2. Col secondo motivo, con cui entrambi i gruppi ricorrenti lamentano la violazione dell’art. 2697 cc. La M. deduce altresì la violazione dell’art. 196 cpc criticando aspramente l’operato del CTU condiviso integralmente dalla Corte d’Appello – nella formazione delle quote millesimali di spettanza alla ricorrente. Evidenzia che la quota di 5/1000 di comproprietà sulle parti comuni attribuitale nell’atto di acquisto dell’autorimessa (atto per notaio Regalia) non trova riscontro nelle attribuzioni fatte in relazione alle restanti autorimesse di pari superficie e volumetria, da cui risultano invece 36-43 millesimi. Si duole della omessa rinnovazione dell’indagine peritale a fronte di tali risultanze, definite stravaganti e peregrine.
Analoghe doglianze sollevano gli altri ricorrenti richiamando altresì gli artt. 360 n. 3 e 5 cpc: rimproverano in particolare al CTU di non avere svolto ulteriori indagini finalizzate ad appurare l’effettiva consistenza dei millesimi e, alla Corte d’Appello, di non avere vigilato sull’operato dell’ausiliare stante l’importanza della determinazione dei millesimi di proprietà nonché i diversi criteri che potevano essere utilizzati per la loro determinazioni.
3. Col terzo motivo sollevato dal gruppo C. , S. , Si. , A. e F.R. si denunzia violazione dell’art. 132 n. 4 cpc e 118 att. cpc nonché l’omessa o apparente motivazione della sentenza, rilevandosi che la Corte d’Appello avrebbe totalmente copiato la perizia del CTU Al. senza fornire alcuna motivazione sulle ragioni che l’hanno portata a ritenerla fondata; una siffatta motivazione, secondo i ricorrenti, non consente di ravvisare il procedimento logico-giuridico che ha condotto la Corte d’Appello alla formazione del proprio convincimento.
4. Il primo motivo dei rispettivi ricorsi è fondato.
Innanzitutto, è opportuno precisare che il ricorso per cassazione, avendo ad oggetto censure espressamente e tassativamente previste dall’art. 360, primo comma, cod. proc. civ., deve essere articolato in specifici motivi riconducibili in maniera immediata ed inequivocabile ad una delle cinque ragioni di impugnazione stabilite dalla citata disposizione, pur senza la necessaria adozione di formule sacramentali o l’esatta indicazione numerica di una delle predette ipotesi (v. Sez. 1, Sentenza n. 24553 del 31/10/2013 Rv. 628248; Sez. U, Sentenza n. 17931 del 24/07/2013 Rv. 627268): si rivela pertanto infondato il rilievo preliminare delle controricorrenti con cui si segnala che il primo motivo ricorso della M. non fa riferimento esplicito ad alcuno dei cinque numeri dell’art. 360 cpc: è evidente che deducendosi violazione e/o falsa applicazione dell’art. 1118 primo comma cc la parte non poteva che riferirsi al vizio di cui all’art. 360 n. 3 cpc senza alcuna possibilità di confusione.

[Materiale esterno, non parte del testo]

Lemma nextTurn_cycle (t : Z) : is_player t → Nat.iter 4 nextTurn t = t.
Proof.
  unfold is_player. intros Ht.
  assert (t = 1 ∨ t = 2 ∨ t = 3 ∨ t = 4)%Z as [-> | [-> | [-> | ->]]] by lia;
    reflexivity.
Qed.

(** ** The state invariant *)

Lemma fresh_grid_well_formed : well_formed fresh_grid.
Proof.
  split; [apply length_replicate|].
  apply Forall_replicate. by left.
Qed.

Lemma initial_ok : state_ok initial.
Proof.
  split; [apply fresh_grid_well_formed|].
  unfold is_player, initial, FIRST_PLAYER. simpl. lia.
Qed.

Lemma placed_well_formed (st : AppState) (id : Z) :
  state_ok st → well_formed (placed st id).
Proof.
  intros [[L C] T]. unfold placed. split.
  - by rewrite length_insert.
  - apply Forall_insert; [done | by right].
Qed.

Lemma step_ok (c : command) (st : AppState) : state_ok st → state_ok (step c st).
Proof.
  intros Ok. unfold step. destruct c as [id|].
  - destruct (decide (accepted st id)) as [A | NA].
    + rewrite handle_Click_accepted by done. simpl.
      destruct (truthy _); simpl; (split; [by apply placed_well_formed | apply nextTurn_player]).
    + by rewrite handle_Click_rejected.
  - rewrite handle_Restart. apply initial_ok.
Qed.

Lemma run_ok (cs : list command) (st : AppState) :
  state_ok st → state_ok (fst (run cs st)).
Proof.
  revert st. induction cs as [|c cs IH]; intros st Ok; simpl; [done|].
  pose proof (step_ok c st Ok) as Ok1. unfold step in Ok1.
  destruct (handle c st) as [st1 tr1]. specialize (IH st1 Ok1).
  by destruct (run cs st1) as [st2 tr2].
Qed.

(** ** Sequences of commands *)

Lemma run_cons (c : command) (cs : list command) (st : AppState) :
  run (c :: cs) st =
  (fst (run cs (step c st)), snd (handle c st) ++ snd (run cs (step c st))).
Proof.
  simpl. unfold step. destruct (handle c st) as [st1 tr1]. simpl.
  by destruct (run cs st1).
Qed.

Lemma run_rejected (st : AppState) (ids : list Z) :
  (∀ id, id ∈ ids → ¬ accepted st id) → run (Click <$> ids) st = (st, []).
Proof.
  induction ids as [|id ids IH]; intros H; [done|].
  rewrite fmap_cons, run_cons. unfold step.
  rewrite handle_Click_rejected by (apply H; left). simpl.
  rewrite IH; [done|]. intros id' Hin. apply H. by right.
Qed.

Lemma run_accepted_turn (ids : list Z) (st : AppState) :
  all_accepted ids st →
  turn (fst (run (Click <$> ids) st)) = Nat.iter (length ids) nextTurn (turn st).
Proof.
  revert st. induction ids as [|id ids IH]; intros st H; [done|].
  destruct H as [A H]. rewrite fmap_cons, run_cons. simpl fst.
  rewrite IH by done. simpl length. rewrite Nat.iter_succ_r. f_equal.
  unfold step. rewrite handle_Click_accepted by done. simpl.
  by destruct (truthy _).
Qed.

(** * Properties of the engine *)

(** ** Placement *)

(** C1 (as amended). When [placeMarker] lets a call through and the win scan
    finds a winner on the new grid, the winner text is set to that player's
    and the game is no longer in progress; when it finds none, the game stays
    in progress. In both cases Turn moves on to the next player of the
    round-robin order, and a call the guard turns away leaves Turn and the
    winner text as they were. *)
Theorem placeMarker_outcome (st : AppState) (id : Z) :
  let st' := step (Click id) st in
  let winnerPlayer := displayWinner (placed st id) in
  (accepted st id →
     turn st' = nextTurn (turn st)
     ∧ (is_player (turn st) → turn st' = (turn st mod 4 + 1)%Z ∧ turn st' ≠ turn st)
     ∧ (truthy winnerPlayer = true →
          winner st' = getWinnerString winnerPlayer ∧ ¬ in_progress st')
     ∧ (truthy winnerPlayer = false → in_progress st'))
  ∧ (¬ accepted st id → turn st' = turn st ∧ winner st' = winner st).
Proof.
  intros st' winnerPlayer. subst st'. unfold step. split.
  - intros A. rewrite handle_Click_accepted by done. fold winnerPlayer. simpl.
    assert (turn (if truthy winnerPlayer
                  then (mkApp (nextTurn (turn st)) (getWinnerString winnerPlayer)
                          (placed st id), [LaunchFireworks; PlayWin])
                  else (mkApp (nextTurn (turn st)) (winner st) (placed st id),
                          [PlayClick])).1 = nextTurn (turn st)) as Ht.
    { by destruct (truthy winnerPlayer). }
    split; [done|]. split; [|split].
    + intros P. rewrite Ht, nextTurn_round_robin by done.
      split; [done|]. unfold is_player in P.
      assert (turn st = 1 ∨ turn st = 2 ∨ turn st = 3 ∨ turn st = 4)%Z
        as [-> | [-> | [-> | ->]]] by lia; done.
    + intros T. rewrite T. simpl. split; [done|].
      apply getWinnerString_not_default.
    + intros T. rewrite T. simpl. apply A.
  - intros NA. by rewrite handle_Click_rejected.
Qed.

Parimenti, si rivela infondata la critica mossa sempre dalle controricorrenti al ricorso del gruppo C. S. e altri con cui si segnala l’inammissibilità del motivo in ragione della perplessità che emerge dal contemporaneo richiamo ai casi di cui ai n. 3 e 5 dell’art. 360 ipotesi non equivalenti né fungibili. A parte la non uniformità di giurisprudenza sul punto (v. Sez. 1, Sentenza n. 19443 del 23/09/2011 Rv. 619790 secondo cui non è consentita la prospettazione di una medesima questione sotto profili tra loro incompatibili e Sez. 1, Sentenza n. 976 del 18/01/2008 Rv. 601303, nonché Sez. 5, Sentenza n. 7261 del 26/03/2009 Rv. 607456 secondo cui invece è ammissibile il ricorso per cassazione, che denunzi con unico motivo vizi di violazione di legge e di motivazione), è appena il caso di osservare che dall’esame del motivo risulta la prospettazione di errori di diritto sulla formazione delle porzioni in sede di divisione, non rinvenendosi invece alcun riferimento al vizio motivazionale.

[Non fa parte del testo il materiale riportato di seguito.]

(** * ram-dashboard: the sampling and classification pipeline of [src/server.ts]

    A shallow embedding of the five asynchronous functions of the server
    ([getPythonProcesses], [getClaudeSessions], [getVSCodeWorkspaces],
    [getChromeTabs], [getSystemMemory]) and of the JavaScript primitives they
    call, followed by the properties of the pipeline.

    Conventions of the embedding.
    - A JavaScript string is the list of its UTF-16 code units ([N]).
    - A JavaScript [number] is [NaN] or a rational: every number the pipeline
      computes comes from [parseInt], [+], [-], [*], [/] by a non-zero
      constant, [Math.round] and [Math.max], so infinities never arise; the
      rounding of IEEE doubles is not modelled (exact arithmetic), and [-0] is
      identified with [0] (both are falsy and print alike).
    - [await $`cmd`.text()] either yields the text or throws: the text sources
      are fields of an environment record holding a [result].
    - [Math.random()] is the stream [random] of the environment, read through
      a call counter. *)

From Stdlib Require Import List Bool Arith ZArith NArith QArith Qround.
From Stdlib Require Import Lia Lqa Sorted Permutation.
From Stdlib Require String Ascii.
Import String.StringSyntax.
Delimit Scope string_scope with string.
Import ListNotations.

Set Implicit Arguments.

(** ** JavaScript strings *)

Module Js.

Definition char := N.
Definition jsstring := list char.

(** A literal of the source, all of whose characters are ASCII. *)
Definition str (s : String.string) : jsstring :=
List.map Ascii.N_of_ascii (String.list_ascii_of_string s).
Arguments str s%_string.

Definition char_eqb (a b : char) : bool := N.eqb a b.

Ciò chiarito, e prescindendo dalla correttezza o meno del riferimento all’art. 1118 cc (norma dettata per disciplinare i diritti dei partecipanti sulle cose comuni negli edifici in condominio), il principio di diritto che si assume in sostanza violato è quello inerente all’attribuzione della quota di comproprietà sui beni comuni.
Con accertamento in fatto qui non sindacabile sono state accertate le quote di partecipazione sui beni comuni nelle seguenti proporzioni: 684/1000 per le sorelle Ca. e 316/1000 per gli altri partecipanti.
Orbene, partendo da questi dati di fatto la Corte d’Appello avrebbe dovuto individuare i beni comuni divisibili e formare, in relazione ad essi, le relative porzioni in applicazione delle regole previste dagli artt. 1100 e ss e dalle norme sulla divisione ereditaria, giusta il richiamo espresso contenuto nell’art. 1116 cc. In particolare, avrebbe dovuto considerare l’art. 727 cc a norma del quale nella formazione delle porzioni debbono comprendersi una quantità di “mobili, immobili e crediti di eguale natura e qualità in proporzione dell’entità di ciascuna quota”;
Trattandosi nel caso di specie di divisione di immobili, la Corte d’Appello, avendo accertato – sulla scorta delle risultanze peritali – che solo l’area libera del mappale 146 è assegnabile, coerentemente su tale area avrebbe dovuto formare due porzioni, rispettivamente delle sorelle Ca. e degli altri condividenti (il gruppo C. , S. ed altri) e, per procedere a tale attività, avrebbe dovuto considerare le quote di comproprietà come individuate (pari, rispettivamente, a 684 e 316 millesimi).
Il metodo seguito dai giudici di appello oltre ad essere in contrasto con i citati principi, conduce a conseguenze inique perché attribuisce per intero a due condividenti (le Ca. ) l’unico bene ritenuto divisibile (il mappale 146), ed in più assegna loro un sostanzioso conguaglio in danaro che non trova giustificazione alcuna; altro errore della Corte di merito sta nel fatto che mentre nel dispositivo dà atto dello scioglimento anche “della parte scoperta del mappale 145 (mq 102,58)”, poi non prevede attribuzioni in relazione a tale cespite (in motivazione ritenuto invece “non assegnabile” in quanto area di manovra per l’accesso alle autorimesse), lasciandolo così di fatto in comune a tutti i partecipanti e quindi anche alle Ca. , essendo incontestato che anche costoro sono titolari di autorimessa. Inoltre, la ritenuta non assegnabilità del mappale 145 collide con l’affermazione contenuta in dispositivo con cui si dispone lo scioglimento della comunione anche “della parte scoperta del mappale 145 (mq 102,58)”.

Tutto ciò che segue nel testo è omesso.